Frogs Turn On Fall River Smallies

Smallmouth bass were introduced to the Otter Tail River near Fergus Falls in west central Minnesota several years ago. They have survived and done very well as we found out on a recent fishing trip.

We left home just before sunrise on a warm September Friday, and stopped for bait. We were disappointed to learn the bait shop was out of medium sucker minnows so we bought a scoop of fatheads instead. They were much smaller than we wanted, but it was all they had.

The author and a nice Otter Tail River smallmouth.

The sun had been up for about an hour when we got to the river just below one of its many dams. Three of my first five casts using a crankbait resulted in catching three of them. My friend Tom and my son Forrest weren’t far behind and we began landing bass on nearly every cast.

Unfortunately, the larger 16-inch to 18-inch fish were few and far between. We switched to fathead minnows set about 3 feet below a small bobber and let them drift downstream just in front of a big fallen oak tree snag. Again, almost every cast resulted in a smallmouth, but with the small minnows, we continued to catch way more small fish than bigger ones. 

After about an hour, I managed to snag my line on the oak tree downstream. I walked back the 100 yards or so to the truck to get some waders so I could retrieve my line.
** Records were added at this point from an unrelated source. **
(** ** Layout of gates *)

(** C30: a bulk inverter is laid out with the least number of folds that hold each
    of its transistors; its width is that of the more folded one. *)
Theorem bulk_inverter_folds (tech : Process.t R) (wN wP h : R) :
  (nm 22 <= Process.featureSize tech)%R -> (0 < wN)%R -> (0 < wP)%R ->
  (71 / 10 * Process.featureSize tech < h)%R ->
  let limit w := (w / (wN + wP) * (h - 71 / 10 * Process.featureSize tech))%R in
  let holds w k := (w <= IZR k * limit w)%R in
  exists kN kP, 1 <= kN /\ 1 <= kP /\ holds wN kN /\ holds wP kP /\
    (forall j, 1 <= j -> holds wN j -> kN <= j) /\ (forall j, 1 <= j -> holds wP j -> kP <= j) /\
    let w := (IZR (Z.max kN kP + 1) * (38 / 10) * Process.featureSize tech)%R in
    CalculateGateArea INV 1 wN wP h tech = Ret ((w * h)%R, h, w).
Proof.
  intros Hb HN HP Hh limit holds. pose proof (fs_pos tech Hb) as Hf.
  destruct (ratio_range wN wP HN HP) as (Hr & _). pose proof (inverter_area tech Hb wN wP h HN HP) as Ha.
  rewrite (limits_mixed tech h _ Hr) in Ha. set (f := Process.featureSize tech) in *.
  assert (EP : (mos_ratio wN wP * (h - 71 / 10 * f))%R = limit wP).
  { unfold limit, mos_ratio. num_R. fold f. field. lra. }
  assert (EN : ((1 - mos_ratio wN wP) * (h - 71 / 10 * f))%R = limit wN).
  { unfold limit, mos_ratio. num_R. fold f. field. lra. }
  rewrite EP, EN in Ha.
  assert (Hpos : forall w, (0 < w)%R -> (0 < limit w)%R).
  { intros w Hw. unfold limit. apply Rmult_lt_0_compat; [apply Rdiv_lt_0_compat; lra|fold f; lra]. }
  pose proof (bulk_region_spec tech wN (limit wN) HN (Hpos _ HN)) as SN.
  pose proof (bulk_region_spec tech wP (limit wP) HP (Hpos _ HP)) as SP. fold f in SN, SP.
  destruct (bulk_region f wN (limit wN)) as [kN uN], (bulk_region f wP (limit wP)) as [kP uP].
  destruct SN as (N1 & N2 & N3 & ->), SP as (P1 & P2 & P3 & ->).
  exists kN, kP. split; [done|]. split; [done|]. split; [done|]. split; [done|]. split; [done|]. split; [done|].
  cbv zeta. rewrite Ha. cbn [snd]. cbv zeta.
  assert (Em : MAX (IZR (kN + 1) * (38 / 10) * f)%R (IZR (kP + 1) * (38 / 10) * f)%R
               = (IZR (Z.max kN kP + 1) * (38 / 10) * f)%R); [|by rewrite Em].
  unfold MAX. num_R. destruct (Rltb _ _) eqn:El; r_facts; do 3 f_equal.
  - assert (kP + 1 < kN + 1); [|lia]. apply lt_IZR. apply (Rmult_lt_reg_r (38 / 10 * f)); nra.
  - assert (kN + 1 <= kP + 1); [|lia]. apply le_IZR. apply (Rmult_le_reg_r (38 / 10 * f)); nra.
Qed.

Lemma bulk_inverter_folds_witness :
  exists kN kP, 1 <= kN /\ 1 <= kP /\
    let w := (IZR (Z.max kN kP + 1) * (38 / 10) * nm 90)%R in
    CalculateGateArea INV 1 (nm 2000) (nm 3000) (nm 2520) (Process.demo_table 90) = Ret ((w * nm 2520)%R, nm 2520, w).
Proof.
  destruct (bulk_inverter_folds (Process.demo_table 90) (nm 2000) (nm 3000) (nm 2520))
    as (kN & kP & H1 & H2 & _ & _ & _ & _ & E);
    try (change (Process.featureSize (Process.demo_table 90)) with (nm 90 : R); rewrite !nm_value; lra).
  by exists kN, kP.
Defined.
Along the way I caught several leopard frogs and put them in my pocket. 

Smallies Devour The Frogs
Back at the river, I told Tom "the biggest frog is yours as rent for your waders." He put the frog on, tossed it in, and sure enough, it was “fish on!” This was just one of several big smallies of the day, each around 18 inches.

Forrest got in the act with frogs, too, catching his biggest smallmouth bass ever. Before he was done, he also managed to catch a big oak tree along the bank, and left his frog hanging 15 feet in the air!
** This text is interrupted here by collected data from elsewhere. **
(** C16: behind contact resistances the current of an oxide transistor is bracketed.  The
    solver returns the middle of two currents that are apart by no more than a relative
    1e-12 (or 1e-30): with the upper one the transistor, biased less the voltage lost at
    its contacts, carries no more than is assumed, and with the lower one, unless it is
    zero, it carries more.  The result is finite and positive. *)
Theorem contact_current_bracketed (m : AOS.Model F) vgs vds rsd current :
  AOS.TotalContactResistanceOhm m = Ret rsd -> (rsd =? #0)%num = false ->
  AOS.CalculateDrainCurrentExternal m vgs vds = Ret current ->
  nfinite current = true /\ (current <=? #0)%num = false /\
  exists low high, current = (lit 5 (-1) * (low + high))%num /\
    (high - low <=? std_max (lit 1 (-30)) (lit 1 (-12) * high))%num = true /\
    brackets (AOS.residual m vgs vds rsd) (lit 0 (-1)) low high.
Proof.
  intros Er Hr E. unfold AOS.CalculateDrainCurrentExternal in E. step E as u1 E1. destruct (_ || _)%bool; [discriminate|].
  rewrite Er in E. cbn [outcome_bind] in E. rewrite Hr in E. step E as i Ei. step E as r0 Er0. step E as hr Eh. destruct hr as [high rh].
  destruct (_ || _)%bool eqn:Eb in E; [discriminate|]. apply orb_false_iff in Eb as [_ Hh].
  step E as ends Eends. destruct ends as [[low' high']|]; [|discriminate]. step E as u2 E2. destruct (_ <=? _)%num eqn:Ep in E; [discriminate|].
  injection E as <-. split; [by eapply require_result|]. split; [done|]. exists low', high'. split; [done|].
  apply and_comm. eapply bisect_brackets; [|exact Eends]. split; [|by left].
  exists rh. split; [|done]. by eapply expand_reaches.
Qed.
The author’s son, Forrest, and his largest smallmouth ever!

We used up the frogs and the few, remaining fatheads and decided to try below the next dam downstream. By the time we got to our next fishing spot, a short drive and a short walk away, we had caught another dozen or so frogs.

Tossing a frog out about mid-steam and letting it float downstream, once again, proved to work almost every time. We ended the morning with each of us catching several very nice smallmouth bass, and lots of smaller ones. 

The Otter Tail River is strictly catch and release for smallies, so after some quick photos, they all went back into the River. Tom said "I can’t wait to send these pictures to my fishing buddies!"